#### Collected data
==========
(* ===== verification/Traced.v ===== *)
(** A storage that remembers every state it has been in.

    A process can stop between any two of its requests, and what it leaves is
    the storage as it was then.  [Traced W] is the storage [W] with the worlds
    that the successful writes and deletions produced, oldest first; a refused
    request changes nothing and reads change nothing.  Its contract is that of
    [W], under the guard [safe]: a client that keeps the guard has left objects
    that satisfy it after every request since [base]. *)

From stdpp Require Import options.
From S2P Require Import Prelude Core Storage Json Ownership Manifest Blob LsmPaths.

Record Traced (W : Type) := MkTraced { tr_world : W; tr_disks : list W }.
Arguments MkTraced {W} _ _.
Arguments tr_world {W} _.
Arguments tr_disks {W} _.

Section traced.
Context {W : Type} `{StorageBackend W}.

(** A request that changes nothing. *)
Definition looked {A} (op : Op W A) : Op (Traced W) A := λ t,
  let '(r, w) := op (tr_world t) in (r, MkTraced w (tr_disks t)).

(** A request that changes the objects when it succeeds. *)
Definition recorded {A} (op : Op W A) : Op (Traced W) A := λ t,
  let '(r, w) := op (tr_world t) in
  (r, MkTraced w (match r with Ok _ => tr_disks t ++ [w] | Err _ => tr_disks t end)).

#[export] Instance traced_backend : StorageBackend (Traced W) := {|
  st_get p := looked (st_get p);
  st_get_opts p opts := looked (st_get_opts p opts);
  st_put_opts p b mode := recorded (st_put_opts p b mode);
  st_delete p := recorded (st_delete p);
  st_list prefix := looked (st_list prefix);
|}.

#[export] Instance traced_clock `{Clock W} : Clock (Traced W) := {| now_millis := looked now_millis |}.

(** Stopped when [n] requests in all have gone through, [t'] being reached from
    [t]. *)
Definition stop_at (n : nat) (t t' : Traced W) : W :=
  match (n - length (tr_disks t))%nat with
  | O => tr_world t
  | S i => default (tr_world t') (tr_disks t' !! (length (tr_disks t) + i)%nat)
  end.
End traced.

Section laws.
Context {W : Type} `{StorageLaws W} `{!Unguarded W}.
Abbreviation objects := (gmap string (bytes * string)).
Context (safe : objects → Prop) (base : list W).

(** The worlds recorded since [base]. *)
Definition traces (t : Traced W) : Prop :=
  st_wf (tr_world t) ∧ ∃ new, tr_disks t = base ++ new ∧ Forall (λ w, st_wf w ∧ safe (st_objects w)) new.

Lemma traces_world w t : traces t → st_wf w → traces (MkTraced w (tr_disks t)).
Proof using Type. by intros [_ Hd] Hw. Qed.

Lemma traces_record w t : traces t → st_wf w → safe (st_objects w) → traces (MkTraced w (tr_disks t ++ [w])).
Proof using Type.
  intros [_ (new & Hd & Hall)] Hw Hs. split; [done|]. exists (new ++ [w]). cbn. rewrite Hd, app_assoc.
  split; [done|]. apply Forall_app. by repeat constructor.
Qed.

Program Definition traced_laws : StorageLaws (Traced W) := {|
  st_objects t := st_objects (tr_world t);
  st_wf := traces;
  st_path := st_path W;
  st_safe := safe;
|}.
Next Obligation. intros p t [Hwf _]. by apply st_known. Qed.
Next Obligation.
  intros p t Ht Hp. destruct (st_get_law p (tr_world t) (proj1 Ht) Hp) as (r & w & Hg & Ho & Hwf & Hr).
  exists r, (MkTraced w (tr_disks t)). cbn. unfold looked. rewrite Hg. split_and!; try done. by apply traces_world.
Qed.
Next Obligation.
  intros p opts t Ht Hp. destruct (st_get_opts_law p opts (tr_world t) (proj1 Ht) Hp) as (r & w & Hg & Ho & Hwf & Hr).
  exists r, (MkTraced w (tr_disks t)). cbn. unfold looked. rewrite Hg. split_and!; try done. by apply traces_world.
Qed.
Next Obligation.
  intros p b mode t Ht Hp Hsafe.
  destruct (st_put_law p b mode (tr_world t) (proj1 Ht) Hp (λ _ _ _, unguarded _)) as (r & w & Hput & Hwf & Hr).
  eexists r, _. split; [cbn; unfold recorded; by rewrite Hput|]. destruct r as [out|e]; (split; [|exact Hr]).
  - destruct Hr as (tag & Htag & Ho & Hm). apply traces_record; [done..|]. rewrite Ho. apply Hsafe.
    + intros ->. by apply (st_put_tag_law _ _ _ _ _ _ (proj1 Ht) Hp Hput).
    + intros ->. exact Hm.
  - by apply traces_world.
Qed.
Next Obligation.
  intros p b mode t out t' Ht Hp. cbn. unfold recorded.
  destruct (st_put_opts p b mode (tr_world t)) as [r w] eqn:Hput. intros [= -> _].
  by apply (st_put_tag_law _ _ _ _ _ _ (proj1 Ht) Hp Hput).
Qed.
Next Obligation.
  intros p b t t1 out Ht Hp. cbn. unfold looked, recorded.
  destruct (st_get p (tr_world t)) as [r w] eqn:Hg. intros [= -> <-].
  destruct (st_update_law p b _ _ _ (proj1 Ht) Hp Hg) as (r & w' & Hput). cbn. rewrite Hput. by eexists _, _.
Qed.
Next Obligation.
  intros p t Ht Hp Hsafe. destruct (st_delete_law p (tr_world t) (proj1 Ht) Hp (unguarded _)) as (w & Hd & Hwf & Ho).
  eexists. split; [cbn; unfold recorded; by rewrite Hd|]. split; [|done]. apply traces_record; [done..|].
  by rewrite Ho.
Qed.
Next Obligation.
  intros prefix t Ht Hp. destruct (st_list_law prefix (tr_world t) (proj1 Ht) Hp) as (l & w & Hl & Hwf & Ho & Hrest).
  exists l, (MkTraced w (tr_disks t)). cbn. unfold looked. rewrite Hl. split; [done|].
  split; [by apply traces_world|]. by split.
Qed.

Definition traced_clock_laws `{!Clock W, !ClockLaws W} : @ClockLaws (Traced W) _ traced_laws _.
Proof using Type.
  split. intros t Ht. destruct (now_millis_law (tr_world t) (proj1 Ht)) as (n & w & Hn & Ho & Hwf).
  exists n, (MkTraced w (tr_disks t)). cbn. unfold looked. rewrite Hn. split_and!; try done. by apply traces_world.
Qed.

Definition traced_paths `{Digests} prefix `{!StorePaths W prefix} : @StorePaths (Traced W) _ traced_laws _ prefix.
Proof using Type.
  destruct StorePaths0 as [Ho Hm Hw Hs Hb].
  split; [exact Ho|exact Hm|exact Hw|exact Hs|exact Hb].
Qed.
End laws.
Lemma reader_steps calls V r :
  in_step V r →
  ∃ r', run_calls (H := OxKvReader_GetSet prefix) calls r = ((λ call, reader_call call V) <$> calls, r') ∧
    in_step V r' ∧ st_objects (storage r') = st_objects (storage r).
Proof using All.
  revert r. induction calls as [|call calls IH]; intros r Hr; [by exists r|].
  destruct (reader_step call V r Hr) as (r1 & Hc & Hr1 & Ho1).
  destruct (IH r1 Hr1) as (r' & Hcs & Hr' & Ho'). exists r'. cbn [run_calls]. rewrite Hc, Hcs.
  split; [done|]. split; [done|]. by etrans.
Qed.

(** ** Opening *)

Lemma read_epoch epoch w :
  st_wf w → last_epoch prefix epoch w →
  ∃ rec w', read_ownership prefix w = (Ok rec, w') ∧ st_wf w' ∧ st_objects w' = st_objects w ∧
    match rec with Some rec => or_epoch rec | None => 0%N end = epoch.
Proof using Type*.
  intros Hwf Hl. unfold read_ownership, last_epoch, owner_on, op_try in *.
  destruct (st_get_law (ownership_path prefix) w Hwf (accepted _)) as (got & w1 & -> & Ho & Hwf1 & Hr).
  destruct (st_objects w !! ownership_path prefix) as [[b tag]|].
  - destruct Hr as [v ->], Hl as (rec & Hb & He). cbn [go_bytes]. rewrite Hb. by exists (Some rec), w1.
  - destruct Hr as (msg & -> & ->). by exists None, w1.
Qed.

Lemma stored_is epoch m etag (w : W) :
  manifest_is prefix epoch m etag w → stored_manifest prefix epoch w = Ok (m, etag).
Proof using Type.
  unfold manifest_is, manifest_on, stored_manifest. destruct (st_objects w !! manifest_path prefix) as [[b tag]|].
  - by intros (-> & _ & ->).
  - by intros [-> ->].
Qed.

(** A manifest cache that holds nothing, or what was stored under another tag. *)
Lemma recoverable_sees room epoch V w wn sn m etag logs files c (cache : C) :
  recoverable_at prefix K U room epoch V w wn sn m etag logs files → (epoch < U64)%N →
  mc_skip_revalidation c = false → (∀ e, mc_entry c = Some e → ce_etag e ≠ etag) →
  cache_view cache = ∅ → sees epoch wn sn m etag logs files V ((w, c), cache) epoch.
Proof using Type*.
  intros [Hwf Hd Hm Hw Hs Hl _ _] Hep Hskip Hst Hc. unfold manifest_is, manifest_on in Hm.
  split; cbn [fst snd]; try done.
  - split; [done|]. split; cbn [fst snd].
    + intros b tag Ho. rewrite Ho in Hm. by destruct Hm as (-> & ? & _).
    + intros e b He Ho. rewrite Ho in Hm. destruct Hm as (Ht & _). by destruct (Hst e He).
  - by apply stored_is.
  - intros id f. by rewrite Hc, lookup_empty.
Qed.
==========
#### Brief
Above are the entries. Copy exactly the part that opens with the line containing "st_wf w → last_epoch prefix epoch w →" and closes with the line containing "(** A manifest", and no more.

#### Exercise solution
  st_wf w → last_epoch prefix epoch w →
  ∃ rec w', read_ownership prefix w = (Ok rec, w') ∧ st_wf w' ∧ st_objects w' = st_objects w ∧
    match rec with Some rec => or_epoch rec | None => 0%N end = epoch.
Proof using Type*.
  intros Hwf Hl. unfold read_ownership, last_epoch, owner_on, op_try in *.
  destruct (st_get_law (ownership_path prefix) w Hwf (accepted _)) as (got & w1 & -> & Ho & Hwf1 & Hr).
  destruct (st_objects w !! ownership_path prefix) as [[b tag]|].
  - destruct Hr as [v ->], Hl as (rec & Hb & He). cbn [go_bytes]. rewrite Hb. by exists (Some rec), w1.
  - destruct Hr as (msg & -> & ->). by exists None, w1.
Qed.

Lemma stored_is epoch m etag (w : W) :
  manifest_is prefix epoch m etag w → stored_manifest prefix epoch w = Ok (m, etag).
Proof using Type.
  unfold manifest_is, manifest_on, stored_manifest. destruct (st_objects w !! manifest_path prefix) as [[b tag]|].
  - by intros (-> & _ & ->).
  - by intros [-> ->].
Qed.

(** A manifest cache that holds nothing, or what was stored under another tag. *)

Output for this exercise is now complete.